Exercise instructions:
Your job with the data below is to output exactly the lines from the one holding "A -> X B) R S" down to the one holding "scripted m R -> (forall a l, R", both included, and no others.

Exercise material:
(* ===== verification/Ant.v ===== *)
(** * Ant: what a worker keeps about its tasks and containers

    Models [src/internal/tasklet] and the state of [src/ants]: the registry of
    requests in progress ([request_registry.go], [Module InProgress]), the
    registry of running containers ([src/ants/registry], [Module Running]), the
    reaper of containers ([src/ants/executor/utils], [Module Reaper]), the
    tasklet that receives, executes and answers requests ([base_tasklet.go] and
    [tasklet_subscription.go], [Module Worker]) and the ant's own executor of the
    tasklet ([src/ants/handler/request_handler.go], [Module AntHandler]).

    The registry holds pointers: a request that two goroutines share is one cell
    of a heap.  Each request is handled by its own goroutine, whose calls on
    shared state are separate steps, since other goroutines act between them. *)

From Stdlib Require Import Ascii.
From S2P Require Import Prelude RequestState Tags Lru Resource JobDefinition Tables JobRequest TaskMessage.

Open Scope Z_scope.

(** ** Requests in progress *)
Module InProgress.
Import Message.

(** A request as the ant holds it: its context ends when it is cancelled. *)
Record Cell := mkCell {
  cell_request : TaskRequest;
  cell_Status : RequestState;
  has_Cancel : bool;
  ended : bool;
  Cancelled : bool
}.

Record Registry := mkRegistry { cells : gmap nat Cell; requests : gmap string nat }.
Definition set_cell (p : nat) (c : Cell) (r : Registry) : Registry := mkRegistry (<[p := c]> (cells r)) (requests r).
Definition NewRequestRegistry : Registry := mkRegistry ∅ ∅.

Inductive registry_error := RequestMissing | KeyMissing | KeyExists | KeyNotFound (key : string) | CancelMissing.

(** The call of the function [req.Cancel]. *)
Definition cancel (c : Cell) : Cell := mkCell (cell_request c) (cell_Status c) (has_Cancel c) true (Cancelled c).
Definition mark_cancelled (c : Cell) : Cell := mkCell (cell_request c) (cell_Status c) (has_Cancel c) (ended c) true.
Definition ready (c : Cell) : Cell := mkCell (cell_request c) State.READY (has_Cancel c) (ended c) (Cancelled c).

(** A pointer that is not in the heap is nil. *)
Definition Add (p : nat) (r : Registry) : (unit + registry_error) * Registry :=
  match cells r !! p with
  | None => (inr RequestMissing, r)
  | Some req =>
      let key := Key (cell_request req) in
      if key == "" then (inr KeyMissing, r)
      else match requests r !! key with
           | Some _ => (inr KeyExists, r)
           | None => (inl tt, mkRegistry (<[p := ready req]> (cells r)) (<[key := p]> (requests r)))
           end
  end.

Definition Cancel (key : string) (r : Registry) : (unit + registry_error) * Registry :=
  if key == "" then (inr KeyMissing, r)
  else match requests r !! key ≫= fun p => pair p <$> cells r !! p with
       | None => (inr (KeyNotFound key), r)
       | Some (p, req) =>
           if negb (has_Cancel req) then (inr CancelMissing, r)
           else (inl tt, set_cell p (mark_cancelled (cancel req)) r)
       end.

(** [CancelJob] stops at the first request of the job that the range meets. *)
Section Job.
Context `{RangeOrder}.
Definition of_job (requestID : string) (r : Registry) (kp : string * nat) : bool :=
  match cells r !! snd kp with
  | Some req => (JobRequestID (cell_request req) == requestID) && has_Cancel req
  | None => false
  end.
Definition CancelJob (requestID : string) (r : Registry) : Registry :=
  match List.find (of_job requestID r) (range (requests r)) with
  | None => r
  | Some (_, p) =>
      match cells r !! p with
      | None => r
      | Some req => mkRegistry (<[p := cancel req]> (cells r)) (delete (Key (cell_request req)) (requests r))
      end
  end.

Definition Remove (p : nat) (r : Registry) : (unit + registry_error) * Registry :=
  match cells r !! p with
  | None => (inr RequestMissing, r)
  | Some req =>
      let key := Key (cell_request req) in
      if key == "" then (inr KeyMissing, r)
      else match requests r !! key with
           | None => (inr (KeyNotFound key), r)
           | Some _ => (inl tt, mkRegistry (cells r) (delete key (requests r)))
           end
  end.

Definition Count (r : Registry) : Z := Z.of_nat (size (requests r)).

==

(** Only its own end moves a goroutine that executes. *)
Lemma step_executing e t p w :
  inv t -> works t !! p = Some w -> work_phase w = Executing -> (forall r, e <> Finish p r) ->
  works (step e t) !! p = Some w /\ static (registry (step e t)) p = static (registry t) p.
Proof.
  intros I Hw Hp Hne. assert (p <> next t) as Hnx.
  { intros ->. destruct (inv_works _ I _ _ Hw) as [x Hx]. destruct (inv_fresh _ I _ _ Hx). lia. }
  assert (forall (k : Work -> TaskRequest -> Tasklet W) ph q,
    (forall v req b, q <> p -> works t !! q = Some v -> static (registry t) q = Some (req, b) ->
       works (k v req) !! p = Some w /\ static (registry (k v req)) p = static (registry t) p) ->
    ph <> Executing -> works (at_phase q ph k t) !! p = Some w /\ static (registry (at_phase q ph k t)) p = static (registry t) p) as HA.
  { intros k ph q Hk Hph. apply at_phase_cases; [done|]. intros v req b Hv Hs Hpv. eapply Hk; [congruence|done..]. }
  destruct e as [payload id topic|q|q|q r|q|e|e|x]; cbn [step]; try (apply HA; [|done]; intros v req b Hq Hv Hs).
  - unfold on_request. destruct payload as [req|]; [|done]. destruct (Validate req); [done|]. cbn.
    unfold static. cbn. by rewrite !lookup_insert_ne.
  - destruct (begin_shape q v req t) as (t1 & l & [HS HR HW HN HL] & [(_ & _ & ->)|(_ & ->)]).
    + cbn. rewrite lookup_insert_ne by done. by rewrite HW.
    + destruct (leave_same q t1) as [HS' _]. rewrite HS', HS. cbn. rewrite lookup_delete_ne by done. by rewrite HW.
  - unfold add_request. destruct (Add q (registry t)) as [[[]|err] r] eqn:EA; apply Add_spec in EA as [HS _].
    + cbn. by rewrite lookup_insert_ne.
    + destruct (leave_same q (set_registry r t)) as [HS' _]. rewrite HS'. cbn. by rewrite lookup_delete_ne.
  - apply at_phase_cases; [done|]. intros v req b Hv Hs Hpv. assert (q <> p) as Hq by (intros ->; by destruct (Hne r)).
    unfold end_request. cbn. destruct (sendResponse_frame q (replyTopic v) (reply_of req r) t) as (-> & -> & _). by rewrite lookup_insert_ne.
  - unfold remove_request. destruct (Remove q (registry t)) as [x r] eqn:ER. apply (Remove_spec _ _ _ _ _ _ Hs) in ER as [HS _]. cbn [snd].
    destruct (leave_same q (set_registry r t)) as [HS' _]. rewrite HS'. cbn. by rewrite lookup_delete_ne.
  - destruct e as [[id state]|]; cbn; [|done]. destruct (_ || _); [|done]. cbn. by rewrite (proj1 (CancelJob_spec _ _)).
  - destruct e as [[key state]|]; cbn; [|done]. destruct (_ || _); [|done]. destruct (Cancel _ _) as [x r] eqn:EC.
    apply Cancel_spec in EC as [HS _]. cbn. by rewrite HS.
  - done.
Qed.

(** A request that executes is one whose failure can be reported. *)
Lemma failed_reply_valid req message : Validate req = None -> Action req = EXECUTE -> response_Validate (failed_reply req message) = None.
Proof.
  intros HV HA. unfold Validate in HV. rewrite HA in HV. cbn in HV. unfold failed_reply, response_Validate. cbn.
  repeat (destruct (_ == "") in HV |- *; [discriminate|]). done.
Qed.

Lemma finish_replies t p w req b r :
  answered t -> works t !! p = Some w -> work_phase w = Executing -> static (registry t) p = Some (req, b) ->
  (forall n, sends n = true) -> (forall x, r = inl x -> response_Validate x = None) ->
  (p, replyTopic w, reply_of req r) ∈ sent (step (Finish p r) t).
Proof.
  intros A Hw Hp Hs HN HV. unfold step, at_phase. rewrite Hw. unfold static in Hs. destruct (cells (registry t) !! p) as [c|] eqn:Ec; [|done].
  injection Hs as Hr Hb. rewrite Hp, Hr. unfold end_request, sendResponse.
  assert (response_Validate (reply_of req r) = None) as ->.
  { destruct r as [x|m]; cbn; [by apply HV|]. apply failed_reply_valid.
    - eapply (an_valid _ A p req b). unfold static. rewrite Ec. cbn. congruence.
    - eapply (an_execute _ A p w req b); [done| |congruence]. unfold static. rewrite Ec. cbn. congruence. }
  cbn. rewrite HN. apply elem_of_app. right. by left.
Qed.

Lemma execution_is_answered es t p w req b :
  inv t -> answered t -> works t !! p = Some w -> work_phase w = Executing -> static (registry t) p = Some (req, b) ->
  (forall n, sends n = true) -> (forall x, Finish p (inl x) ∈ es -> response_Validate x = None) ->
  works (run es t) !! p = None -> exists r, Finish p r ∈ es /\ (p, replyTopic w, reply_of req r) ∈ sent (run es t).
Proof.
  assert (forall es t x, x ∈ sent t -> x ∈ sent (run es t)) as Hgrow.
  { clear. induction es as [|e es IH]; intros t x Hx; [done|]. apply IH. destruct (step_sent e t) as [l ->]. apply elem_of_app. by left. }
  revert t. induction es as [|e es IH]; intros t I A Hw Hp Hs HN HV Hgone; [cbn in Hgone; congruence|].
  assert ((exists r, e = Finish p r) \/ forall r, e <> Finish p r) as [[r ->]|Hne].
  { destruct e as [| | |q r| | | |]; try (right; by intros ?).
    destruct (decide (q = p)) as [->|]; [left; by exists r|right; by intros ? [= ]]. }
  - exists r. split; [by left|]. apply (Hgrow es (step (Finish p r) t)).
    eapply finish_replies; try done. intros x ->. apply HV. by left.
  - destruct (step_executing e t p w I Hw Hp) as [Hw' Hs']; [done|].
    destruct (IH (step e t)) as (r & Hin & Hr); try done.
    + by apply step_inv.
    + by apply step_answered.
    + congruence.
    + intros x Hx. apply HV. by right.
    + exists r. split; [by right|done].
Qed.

* * *

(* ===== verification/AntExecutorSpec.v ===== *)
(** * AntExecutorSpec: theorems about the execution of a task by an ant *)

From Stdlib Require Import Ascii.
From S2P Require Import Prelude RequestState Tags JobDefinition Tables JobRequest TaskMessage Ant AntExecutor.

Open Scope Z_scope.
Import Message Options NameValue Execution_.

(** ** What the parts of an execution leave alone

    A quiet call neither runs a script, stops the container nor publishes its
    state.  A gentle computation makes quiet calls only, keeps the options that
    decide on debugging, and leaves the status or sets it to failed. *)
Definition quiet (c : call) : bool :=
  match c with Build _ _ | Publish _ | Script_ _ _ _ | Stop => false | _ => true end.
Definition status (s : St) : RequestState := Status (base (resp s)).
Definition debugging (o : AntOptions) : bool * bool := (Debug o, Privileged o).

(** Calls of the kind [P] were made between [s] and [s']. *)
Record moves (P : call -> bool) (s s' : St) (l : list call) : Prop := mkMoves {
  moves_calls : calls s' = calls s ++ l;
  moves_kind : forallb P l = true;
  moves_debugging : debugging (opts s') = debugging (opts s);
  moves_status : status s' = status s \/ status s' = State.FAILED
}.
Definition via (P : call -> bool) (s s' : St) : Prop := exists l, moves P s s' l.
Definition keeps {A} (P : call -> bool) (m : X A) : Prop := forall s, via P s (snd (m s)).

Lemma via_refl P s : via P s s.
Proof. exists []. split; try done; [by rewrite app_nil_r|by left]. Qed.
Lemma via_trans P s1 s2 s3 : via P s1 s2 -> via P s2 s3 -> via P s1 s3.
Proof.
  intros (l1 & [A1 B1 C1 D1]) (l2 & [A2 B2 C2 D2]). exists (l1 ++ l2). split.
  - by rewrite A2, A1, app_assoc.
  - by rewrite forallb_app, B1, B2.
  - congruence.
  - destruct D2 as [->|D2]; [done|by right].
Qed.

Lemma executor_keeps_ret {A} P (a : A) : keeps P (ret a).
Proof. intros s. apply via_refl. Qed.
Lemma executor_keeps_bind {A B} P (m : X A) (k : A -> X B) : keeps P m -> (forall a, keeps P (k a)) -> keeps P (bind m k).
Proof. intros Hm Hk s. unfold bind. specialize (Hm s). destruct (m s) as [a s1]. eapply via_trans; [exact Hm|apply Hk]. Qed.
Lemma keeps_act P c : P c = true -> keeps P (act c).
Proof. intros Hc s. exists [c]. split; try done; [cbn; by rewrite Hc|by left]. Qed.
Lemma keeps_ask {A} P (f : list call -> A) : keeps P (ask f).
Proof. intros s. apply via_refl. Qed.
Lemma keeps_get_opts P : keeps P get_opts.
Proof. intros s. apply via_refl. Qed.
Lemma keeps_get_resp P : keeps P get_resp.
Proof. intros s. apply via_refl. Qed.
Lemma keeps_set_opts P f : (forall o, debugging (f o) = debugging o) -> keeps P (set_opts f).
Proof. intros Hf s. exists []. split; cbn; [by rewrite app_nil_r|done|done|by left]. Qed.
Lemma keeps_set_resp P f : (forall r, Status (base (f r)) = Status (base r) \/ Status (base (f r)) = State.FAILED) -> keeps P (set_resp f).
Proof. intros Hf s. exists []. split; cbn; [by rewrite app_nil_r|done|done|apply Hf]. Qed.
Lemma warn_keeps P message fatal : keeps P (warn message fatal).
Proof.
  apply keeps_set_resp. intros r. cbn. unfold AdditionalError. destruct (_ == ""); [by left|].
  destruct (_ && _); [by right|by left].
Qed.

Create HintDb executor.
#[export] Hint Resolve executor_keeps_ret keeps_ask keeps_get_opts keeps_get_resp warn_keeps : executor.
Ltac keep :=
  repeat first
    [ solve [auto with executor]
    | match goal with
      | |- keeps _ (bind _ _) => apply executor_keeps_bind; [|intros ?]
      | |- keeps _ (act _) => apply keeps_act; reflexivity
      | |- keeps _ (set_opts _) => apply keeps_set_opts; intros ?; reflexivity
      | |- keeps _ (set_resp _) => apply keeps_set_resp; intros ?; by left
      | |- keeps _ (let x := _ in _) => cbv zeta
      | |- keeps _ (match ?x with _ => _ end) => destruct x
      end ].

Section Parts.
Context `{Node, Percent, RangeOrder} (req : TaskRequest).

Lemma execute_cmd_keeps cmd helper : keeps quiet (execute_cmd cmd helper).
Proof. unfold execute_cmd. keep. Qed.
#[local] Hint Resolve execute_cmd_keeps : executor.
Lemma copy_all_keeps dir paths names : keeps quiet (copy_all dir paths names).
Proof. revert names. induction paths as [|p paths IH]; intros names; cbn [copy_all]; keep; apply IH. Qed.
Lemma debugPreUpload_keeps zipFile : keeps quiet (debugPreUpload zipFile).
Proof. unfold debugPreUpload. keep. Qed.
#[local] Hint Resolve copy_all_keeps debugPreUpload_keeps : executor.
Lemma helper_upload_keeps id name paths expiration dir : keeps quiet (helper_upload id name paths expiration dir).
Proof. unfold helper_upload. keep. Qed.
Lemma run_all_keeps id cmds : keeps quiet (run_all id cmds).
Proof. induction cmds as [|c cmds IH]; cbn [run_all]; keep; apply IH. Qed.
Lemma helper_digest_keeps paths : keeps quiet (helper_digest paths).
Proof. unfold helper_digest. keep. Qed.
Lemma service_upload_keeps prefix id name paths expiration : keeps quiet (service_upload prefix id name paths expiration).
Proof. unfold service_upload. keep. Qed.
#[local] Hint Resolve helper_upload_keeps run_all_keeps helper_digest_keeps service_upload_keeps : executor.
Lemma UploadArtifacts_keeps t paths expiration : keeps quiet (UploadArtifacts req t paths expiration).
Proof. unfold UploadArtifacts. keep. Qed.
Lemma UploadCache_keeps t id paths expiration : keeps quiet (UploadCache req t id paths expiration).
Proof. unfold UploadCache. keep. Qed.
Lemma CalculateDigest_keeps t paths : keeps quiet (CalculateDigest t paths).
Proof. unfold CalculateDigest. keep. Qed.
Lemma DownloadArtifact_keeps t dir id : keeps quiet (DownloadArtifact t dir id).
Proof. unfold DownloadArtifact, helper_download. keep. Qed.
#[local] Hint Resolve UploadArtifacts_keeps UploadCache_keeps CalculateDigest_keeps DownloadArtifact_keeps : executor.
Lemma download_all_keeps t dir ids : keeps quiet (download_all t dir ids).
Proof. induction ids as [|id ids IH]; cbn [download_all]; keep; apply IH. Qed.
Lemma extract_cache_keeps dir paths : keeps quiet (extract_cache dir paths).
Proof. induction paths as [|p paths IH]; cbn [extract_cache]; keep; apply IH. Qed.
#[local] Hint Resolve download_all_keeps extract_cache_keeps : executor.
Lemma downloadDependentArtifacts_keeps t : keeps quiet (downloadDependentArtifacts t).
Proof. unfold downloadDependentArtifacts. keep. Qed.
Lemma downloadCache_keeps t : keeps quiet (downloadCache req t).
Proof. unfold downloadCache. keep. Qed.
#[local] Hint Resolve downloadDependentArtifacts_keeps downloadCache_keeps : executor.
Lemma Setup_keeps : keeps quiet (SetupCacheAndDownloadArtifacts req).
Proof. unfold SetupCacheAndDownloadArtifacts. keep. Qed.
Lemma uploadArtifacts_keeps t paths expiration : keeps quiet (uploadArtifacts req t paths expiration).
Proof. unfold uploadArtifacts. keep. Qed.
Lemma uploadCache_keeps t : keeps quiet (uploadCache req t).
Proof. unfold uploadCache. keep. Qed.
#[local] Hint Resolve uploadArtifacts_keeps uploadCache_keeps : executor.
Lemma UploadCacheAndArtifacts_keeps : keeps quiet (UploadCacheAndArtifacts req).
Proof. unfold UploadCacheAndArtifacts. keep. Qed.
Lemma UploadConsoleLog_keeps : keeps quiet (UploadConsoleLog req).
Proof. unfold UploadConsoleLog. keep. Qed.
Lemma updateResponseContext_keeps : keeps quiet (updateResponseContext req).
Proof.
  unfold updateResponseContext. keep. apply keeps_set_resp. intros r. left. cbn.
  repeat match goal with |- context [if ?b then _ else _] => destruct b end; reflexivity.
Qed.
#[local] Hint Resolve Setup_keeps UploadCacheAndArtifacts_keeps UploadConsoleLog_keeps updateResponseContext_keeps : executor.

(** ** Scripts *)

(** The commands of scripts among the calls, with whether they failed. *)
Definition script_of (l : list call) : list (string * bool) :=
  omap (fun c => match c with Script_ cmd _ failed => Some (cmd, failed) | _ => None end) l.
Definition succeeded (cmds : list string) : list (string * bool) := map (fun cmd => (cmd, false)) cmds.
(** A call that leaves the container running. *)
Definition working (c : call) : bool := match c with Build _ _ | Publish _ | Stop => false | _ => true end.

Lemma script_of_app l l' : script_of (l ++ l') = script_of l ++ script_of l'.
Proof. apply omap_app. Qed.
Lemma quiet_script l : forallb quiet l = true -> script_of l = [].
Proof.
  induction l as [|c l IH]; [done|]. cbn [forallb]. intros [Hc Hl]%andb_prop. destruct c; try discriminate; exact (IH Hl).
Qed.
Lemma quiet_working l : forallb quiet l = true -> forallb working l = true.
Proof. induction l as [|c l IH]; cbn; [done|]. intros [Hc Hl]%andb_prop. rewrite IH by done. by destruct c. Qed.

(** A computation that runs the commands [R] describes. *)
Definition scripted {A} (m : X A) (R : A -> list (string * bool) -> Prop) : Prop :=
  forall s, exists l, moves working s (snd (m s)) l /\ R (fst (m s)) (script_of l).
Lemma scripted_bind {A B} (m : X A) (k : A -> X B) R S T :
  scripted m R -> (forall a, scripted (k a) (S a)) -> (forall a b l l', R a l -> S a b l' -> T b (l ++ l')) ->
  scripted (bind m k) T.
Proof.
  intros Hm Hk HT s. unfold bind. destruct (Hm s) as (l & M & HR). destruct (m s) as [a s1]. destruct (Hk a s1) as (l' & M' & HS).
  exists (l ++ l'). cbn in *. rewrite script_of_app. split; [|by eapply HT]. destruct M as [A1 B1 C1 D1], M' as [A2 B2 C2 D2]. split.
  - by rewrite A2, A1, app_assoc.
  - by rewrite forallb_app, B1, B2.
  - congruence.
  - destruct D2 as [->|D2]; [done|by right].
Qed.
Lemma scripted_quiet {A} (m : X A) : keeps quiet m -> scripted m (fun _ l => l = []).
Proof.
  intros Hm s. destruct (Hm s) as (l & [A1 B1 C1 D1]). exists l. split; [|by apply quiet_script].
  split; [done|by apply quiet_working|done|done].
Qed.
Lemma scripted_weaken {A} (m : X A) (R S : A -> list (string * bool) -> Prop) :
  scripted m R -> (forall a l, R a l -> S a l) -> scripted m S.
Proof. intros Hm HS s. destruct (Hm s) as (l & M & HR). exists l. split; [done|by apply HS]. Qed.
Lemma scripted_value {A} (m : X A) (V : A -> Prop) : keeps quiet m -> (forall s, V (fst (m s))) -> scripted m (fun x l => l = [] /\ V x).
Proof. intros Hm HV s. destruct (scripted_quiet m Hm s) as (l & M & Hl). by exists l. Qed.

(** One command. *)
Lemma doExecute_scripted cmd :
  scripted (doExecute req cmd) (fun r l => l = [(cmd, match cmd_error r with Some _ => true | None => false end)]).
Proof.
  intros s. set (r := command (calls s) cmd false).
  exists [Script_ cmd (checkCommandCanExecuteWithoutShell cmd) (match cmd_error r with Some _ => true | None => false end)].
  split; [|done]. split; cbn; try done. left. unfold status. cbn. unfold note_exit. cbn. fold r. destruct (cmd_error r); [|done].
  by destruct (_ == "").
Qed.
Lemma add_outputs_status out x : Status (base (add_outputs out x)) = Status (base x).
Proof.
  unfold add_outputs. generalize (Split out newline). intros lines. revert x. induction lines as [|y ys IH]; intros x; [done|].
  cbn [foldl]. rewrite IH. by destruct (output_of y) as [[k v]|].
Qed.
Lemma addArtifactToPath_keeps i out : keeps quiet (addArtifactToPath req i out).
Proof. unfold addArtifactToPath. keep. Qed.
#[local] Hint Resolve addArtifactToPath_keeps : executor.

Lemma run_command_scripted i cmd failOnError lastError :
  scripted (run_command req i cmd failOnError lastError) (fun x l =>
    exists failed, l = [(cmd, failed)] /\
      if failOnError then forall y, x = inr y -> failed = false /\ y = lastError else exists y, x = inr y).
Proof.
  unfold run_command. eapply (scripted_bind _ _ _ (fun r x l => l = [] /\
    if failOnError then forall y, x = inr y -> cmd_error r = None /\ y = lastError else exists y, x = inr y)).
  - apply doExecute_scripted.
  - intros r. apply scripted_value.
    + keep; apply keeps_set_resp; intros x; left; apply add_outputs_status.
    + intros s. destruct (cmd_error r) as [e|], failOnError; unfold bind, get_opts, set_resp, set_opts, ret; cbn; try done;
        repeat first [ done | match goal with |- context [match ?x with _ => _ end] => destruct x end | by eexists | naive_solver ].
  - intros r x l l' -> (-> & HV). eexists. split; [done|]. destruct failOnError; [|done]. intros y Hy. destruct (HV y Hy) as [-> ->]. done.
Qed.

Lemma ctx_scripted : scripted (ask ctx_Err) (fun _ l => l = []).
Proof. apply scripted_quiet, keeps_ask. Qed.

Exercise response:
Lemma scripted_bind {A B} (m : X A) (k : A -> X B) R S T :
  scripted m R -> (forall a, scripted (k a) (S a)) -> (forall a b l l', R a l -> S a b l' -> T b (l ++ l')) ->
  scripted (bind m k) T.
Proof.
  intros Hm Hk HT s. unfold bind. destruct (Hm s) as (l & M & HR). destruct (m s) as [a s1]. destruct (Hk a s1) as (l' & M' & HS).
  exists (l ++ l'). cbn in *. rewrite script_of_app. split; [|by eapply HT]. destruct M as [A1 B1 C1 D1], M' as [A2 B2 C2 D2]. split.
  - by rewrite A2, A1, app_assoc.
  - by rewrite forallb_app, B1, B2.
  - congruence.
  - destruct D2 as [->|D2]; [done|by right].
Qed.
Lemma scripted_quiet {A} (m : X A) : keeps quiet m -> scripted m (fun _ l => l = []).
Proof.
  intros Hm s. destruct (Hm s) as (l & [A1 B1 C1 D1]). exists l. split; [|by apply quiet_script].
  split; [done|by apply quiet_working|done|done].
Qed.
Lemma scripted_weaken {A} (m : X A) (R S : A -> list (string * bool) -> Prop) :
  scripted m R -> (forall a l, R a l -> S a l) -> scripted m S.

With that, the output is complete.